Start of Block

Lemma name_segment (d : string) : domain_name d = true -> pathSegments d = [d] /\ d <> "." /\ d <> ".." /\ normalizePathSlashes d = d /\ stripTrailing slash d = d.
Proof.
  unfold domain_name. rewrite !andb_true_iff, !negb_true_iff, !String.eqb_neq. intros [[[He H1] H2] H].
  assert (sforall (fun a => negb (Ascii.eqb a slash)) d = true) as Hs.
  { clear -H. induction d as [|a d IH]; [done|]. cbn in *. apply andb_true_iff in H as [[-> _]%andb_true_iff H]. by apply IH. }
  repeat split; try done.
  - unfold pathSegments. rewrite split_free by done. cbn. by rewrite He.
  - clear -H. unfold normalizePathSlashes. induction d as [|a d IH]; [done|]. cbn in *.
    apply andb_true_iff in H as [[_ ->%negb_true_iff]%andb_true_iff H]. by rewrite IH.
  - clear -Hs. induction d as [|a d IH]; [done|]. cbn in *. apply andb_true_iff in Hs as [Ha%negb_true_iff H]. rewrite IH by done.
    rewrite Ha. by destruct d.
Qed.

Lemma name_normal : exists P, forall d, domain_name d = true -> normal d = (P ++ d)%string.
Proof.
  pose (S := collapse_clamped (pathSegments cwd) []).
  exists (if decide (S = []) then "/" else (normalizePathSlashes ("/" ++ join "/" S) ++ "/")%string).
  intros d Hd. pose proof Hd as (Hseg & H1 & H2 & Hn & Ht)%name_segment.
  assert (segments d = S ++ [d]) as Hs.
  { unfold resolved_segments. replace (startsWith "/" d) with false.
    - rewrite pathSegments_app, Hseg. by apply collapse_clamped_snoc.
    - symmetry. destruct (startsWith "/" d) eqn:E; [|done]. apply startsWith_iff in E as [t ->]. by destruct (no_slash_in _ t Hd). }
  rewrite normal_text by (rewrite Hs; by intros [_ ?]%app_nil). unfold path_resolve. rewrite Hs.
  assert (d <> EmptyString) as Hne by by intros ->.
  assert (forall X, stripTrailing slash (normalizePathSlashes (X ++ d)) = (normalizePathSlashes X ++ d)%string) as HX.
  { intros X. unfold normalizePathSlashes in *. rewrite smap_app, Hn, stripTrailing_app, Ht. by destruct d. }
  destruct (decide (S = [])) as [->|HS]; [apply (HX "/")|].
  rewrite join_snoc by done. replace ("/" ++ join "/" S ++ "/" ++ d)%string with (("/" ++ join "/" S ++ "/") ++ d)%string.
  - rewrite HX. unfold normalizePathSlashes. by rewrite !smap_app, !app_assoc_str.
  - by rewrite !app_assoc_str.
Qed.

Lemma name_strip (d : string) : domain_name d = true -> stripGlobSuffix d = d.
Proof.
  intros Hd. destruct (strip_cases d) as [?|(suf & Hs & Hp)]; [done|]. exfalso.
  destruct Hs as [->| ->]; [exact (proj2 (no_slash_in d "**" Hd) _ Hp)|exact (proj2 (no_slash_in d "*" Hd) _ Hp)].
Qed.

Lemma name_matches (a b : string) : domain_name a = true -> domain_name b = true -> matchesPattern cwd a b = true -> a = b.
Proof.
  intros Ha Hb. unfold matchesPattern. rewrite name_strip by done. destruct name_normal as [P HP]. rewrite !HP by done.
  rewrite text_inside_iff. intros [H|[rest H]]; rewrite ?app_assoc_str in H; apply app_inj_l_str in H; [done|].
  exfalso. exact (proj2 (no_slash_in b rest Hb) _ H).
Qed.

Lemma domains_subset (base : list string) (override : option (list string)) (p : string) :
  Forall (fun d => domain_name d = true) (base ++ default [] override) -> p ∈ intersectOrBase cwd base override -> p ∈ base.
Proof.
  rewrite Forall_app, !Forall_forall. intros [Hb Ho]. destruct override as [override|]; [|done]. cbn in Ho. cbn [intersectOrBase].
  rewrite elem_of_dedup. intros (candidate & Hc & Hp)%elem_of_concat_map.
  apply elem_of_concat_map in Hp as (entry & He & Hp). revert Hp. unfold intersect_pair.
  destruct name_normal as [P HP]. specialize (Hb _ He). specialize (Ho _ Hc).
  destruct (String.eqb_spec (normal candidate) (normal entry)) as [Hn|_].
  - intros ->%list_elem_of_singleton. rewrite !HP in Hn by done. apply app_inj_l_str in Hn. congruence.
  - destruct (matchesPattern cwd entry candidate) eqn:Em.
    + intros ->%list_elem_of_singleton. apply name_matches in Em; congruence.
    + destruct (matchesPattern cwd candidate entry); [|by intros ?%elem_of_nil]. by intros ->%list_elem_of_singleton.
Qed.

(** ** Properties *)

Context (hostname : string -> option string).

Definition connects (policy : SandboxPolicy) (request : NetworkAccessRequest) : Prop :=
  sd_allowed (decideNetworkAccess hostname policy request) = true.

(** The request may go out although the policy is on. *)
Definition outbound (net : NetworkPolicy) (request : NetworkAccessRequest) : Prop :=
  flag_true (nq_browser request) || text_true (nq_unixSocketPath request) = false /\ np_mode net <> net_none
  /\ (flag_true (nq_loopback request) = true
      \/ flag_true (nq_loopback request) = false
         /\ exists host, hostFromRequest hostname request = Some host /\ host <> EmptyString
            /\ hostMatches (np_deniedDomains net) host = false
            /\ (np_mode net = net_all_explicit \/ np_mode net = net_domain_allowlist /\ hostMatches (np_allowedDomains net) host = true)).

Lemma connects_iff (policy : SandboxPolicy) (request : NetworkAccessRequest) :
  connects policy request <-> sp_mode policy = sandbox_off \/ outbound (sp_network policy) request.
Proof.
  unfold connects, decideNetworkAccess, outbound. case_bool_decide; [split; [by left|done]|].
  destruct (_ || _); [split; [done|by intros [?|[? _]]]|]. case_bool_decide as Hn; [split; [done|by intros [?|(_ & ? & _)]]|].
  destruct (flag_true (nq_loopback request)).
  { split; [intros _; right; by auto|intros _]. by destruct (np_mode (sp_network policy)). }
  destruct (hostFromRequest hostname request) as [host|]; [|split; [done|by intros [?|(_ & _ & [?|(_ & ? & ? & _)])]]].
  destruct host as [|a h]; [split; [done|intros [?|(_ & _ & [?|(_ & ? & [= <-] & ? & _)])]; done]|]. set (host := String a h).
  destruct (hostMatches (np_deniedDomains _) host) eqn:Ed.
  { split; [done|]. intros [?|(_ & _ & [?|(_ & ? & [= <-] & _ & ? & _)])]; [done..|]. subst host. congruence. }
  case_bool_decide as Ha.
  { split; [intros _; right; repeat split; try done; right; split; [done|]; exists host; by auto|done]. }
  case_bool_decide as Hd; cbn [andb].
  2: { split; [done|]. intros [?|(_ & _ & [?|(_ & ? & [= <-] & _ & _ & [?|[? _]])])]; done. }
  destruct (hostMatches (np_allowedDomains _) host) eqn:Em.
  - split; [intros _; right; repeat split; try done; right; split; [done|]; exists host; by auto 10|done].
  - split; [done|]. intros [?|(_ & _ & [?|(_ & ? & [= <-] & _ & _ & [?|[_ ?]])])]; [done..|]. subst host. congruence.
Qed.

Lemma hostMatches_mono (l l' : list string) (host : string) :
  (forall d, d ∈ l -> d ∈ l') -> hostMatches l host = true -> hostMatches l' host = true.
Proof. unfold hostMatches. rewrite !existsb_true_iff. intros H (d & Hd & Hh). eauto. Qed.

Lemma outbound_mono (net net' : NetworkPolicy) (request : NetworkAccessRequest) :
  (network_rank (np_mode net') <= network_rank (np_mode net))%nat ->
  (forall d, d ∈ np_deniedDomains net -> d ∈ np_deniedDomains net') ->
  (forall d, d ∈ np_allowedDomains net' -> d ∈ np_allowedDomains net) -> outbound net' request -> outbound net request.
Proof.
  intros Hr Hd Ha (Hb & Hm & Hh). split; [done|].
  split; [by intros Hn; rewrite Hn in Hr; destruct (np_mode net'); cbn in Hr; [|lia..]|].
  destruct Hh as [Hl|(Hl & host & Hhost & Hne & Hden & Hok)]; [by left|right]. split; [done|]. exists host. repeat split; try done.
  - apply not_true_iff_false. intros H. apply (hostMatches_mono _ _ _ Hd) in H. congruence.
  - destruct (np_mode net) eqn:Em; destruct Hok as [Hn|[Hn Hok]]; rewrite Hn in Hr; cbn in Hr; try lia; try (by left).
    right. split; [done|]. by eapply hostMatches_mono.
Qed.
Lemma convert_single_spec cfg value in_unit :
  In in_unit registry ->
  convert_single cfg value in_unit =
  Ok {| input_markdown :=
          lit "**Input:** " ++ fmt cfg value ++ lit " " ++ dict_get ALIAS in_unit in_unit;
        df_single :=
          map (fun out_unit =>
                 let converted := from_base_fn out_unit (to_base_fn in_unit value) in
                 {| Unit := out_unit; Value := converted; Formatted := fmt cfg converted |})
              DISPLAY_UNITS |}.
Proof.
  intros Hk. unfold convert_single.
  destruct (registry_lookup in_unit Hk) as (u & Hu & Hto & _).
  rewrite Hu. cbn [bind]. rewrite Hto. cbn [bind].
  destruct (single_rows_spec cfg (to_base_fn in_unit value) DISPLAY_UNITS [])
    as [-> | (k & Hin & Hout)].
  - reflexivity.
  - exfalso. apply Hout. now apply display_units_registered.
Qed.

(** C1. Converting 1.0 L/min: every display unit gets the expected value
    except nL/min, where [1.0 / 1e-9] is 999999999.9999999 and not 1e9. *)
Theorem one_litre_per_minute_values (cfg : FormatConfig) :
  exists view,
    convert_single cfg 1 (lit "L/min") = Ok view /\
    map (fun r => (Unit r, Value r)) (df_single view) =
      [ (lit "L/min", 1%float); (lit "mL/min", 1000%float);
        (micro :: lit "L/min", 1e6%float); (lit "nL/min", 999999999.9999999%float);
        (lit "L/h", 60%float); (lit "mL/h", 60000%float);
        (micro :: lit "L/h", 6e7%float) ] /\
    (999999999.9999999 =? 1e9)%float = false /\
    (999999999.9999999 <? 1e9)%float = true.
Proof.
  eexists. split.
  - apply convert_single_spec. unfold registry. simpl. tauto.
  - repeat split; reflexivity.
Qed.

(** C8. The ASCII aliases behave as the canonical units: same input line,
    same converted values, same formatted strings. *)
Theorem alias_equivalence (cfg : FormatConfig) (v : float) :
  convert_single cfg v (lit "uL/min") = convert_single cfg v (micro :: lit "L/min") /\
  convert_single cfg v (lit "uL/h") = convert_single cfg v (micro :: lit "L/h") /\
  is_ok (convert_single cfg v (lit "uL/min")) = true /\
  is_ok (convert_single cfg v (lit "uL/h")) = true.
Proof.
  assert (Hr : forall k, In k (map fst ALIAS) -> In k registry).
  { unfold registry. simpl. intros k [<- | [<- | []]]; tauto. }
  assert (Hd : forall k, In k DISPLAY_UNITS -> In k registry)
    by apply display_units_registered.
  rewrite !convert_single_spec
    by (first [ apply Hr; simpl; tauto | apply Hd; unfold DISPLAY_UNITS; simpl; tauto ]).
  repeat split; reflexivity.
Qed.

(** C9. The conversion math never raises: for every unit of the registry and
    every float (finite or not, of either sign, zero included) [to_base] and
    [from_base] return a float, and the single-value conversion returns one
    row per display unit. *)
Theorem conversion_total (k : str) (x : float) (cfg : FormatConfig) :
  In k registry ->
  (exists u, getitem UNITS k = Ok u /\
             (exists y, to_base u x = Ok y) /\ (exists y, from_base u x = Ok y)) /\
  (exists view, convert_single cfg x k = Ok view /\
                map Unit (df_single view) = DISPLAY_UNITS).
Proof.
  intros Hk. split.
  - destruct (registry_lookup k Hk) as (u & Hu & Hto & Hfrom).
    exists u. split; [assumption|]. split; eexists; [apply Hto | apply Hfrom].
  - eexists. split; [now apply convert_single_spec|].
    reflexivity.
Qed.
Definition quote : ascii := "034"%char.
Definition backslash : ascii := "092"%char.

End Js.
Export Js.

(* ================================================================== *)
(** ** Encoders used to build the login challenge *)

Module Encoding.

(** [Buffer.from(s)]: UTF-8 encoding.  Code units below 128 are one
    byte; the others of this model (128..255) are two bytes. *)
Definition utf8_unit (c : ascii) : list byte :=
  let n := code c in
  if (n <? 128)%N then [byte_of_ascii c]
  else [byte_of_ascii (ascii_of_N (192 + n / 64));
        byte_of_ascii (ascii_of_N (128 + n mod 64))].

Fixpoint Buffer_from (s : string) : list byte :=
  match s with
  | EmptyString => []
  | String c rest => utf8_unit c ++ Buffer_from rest
  end.

Definition base64_alphabet : string :=
  "ABCDEFGHIJKLMNOPQRSTUVWXYZabcdefghijklmnopqrstuvwxyz0123456789+/".

Definition sextet (n : N) : ascii :=
  match String.get (N.to_nat n) base64_alphabet with
  | Some c => c
  | None => "="%char
  end.

(** [toBase64] of @cosmjs/encoding: RFC 4648 with padding. *)
Fixpoint toBase64 (data : list byte) : string :=
  match data with
  | [] => ""
  | [a] =>
      let x := Byte.to_N a in
      String (sextet (x / 4)) (String (sextet ((x mod 4) * 16)) "==")
  | [a; b] =>
      let x := Byte.to_N a in
      let y := Byte.to_N b in
      String (sextet (x / 4))
        (String (sextet ((x mod 4) * 16 + y / 16))
           (String (sextet ((y mod 16) * 4)) "="))
  | a :: b :: c :: rest =>
      let x := Byte.to_N a in
      let y := Byte.to_N b in
      let z := Byte.to_N c in
      String (sextet (x / 4))
        (String (sextet ((x mod 4) * 16 + y / 16))
           (String (sextet ((y mod 16) * 4 + z / 64))
              (String (sextet (z mod 64)) (toBase64 rest))))
  end.

Definition hex_digit (n : N) : ascii :=
  match String.get (N.to_nat n) "0123456789abcdef" with
  | Some c => c
  | None => "0"%char
  end.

End of Block

▶ [ACTIVITY]
Write out only the lines that run from the line containing "connects policy request" through the line containing "unfold connects, decideNetworkAccess, outbound.", both included, exactly as they appear above.

▶ [REPLY]
  connects policy request <-> sp_mode policy = sandbox_off \/ outbound (sp_network policy) request.
Proof.
  unfold connects, decideNetworkAccess, outbound. case_bool_decide; [split; [by left|done]|].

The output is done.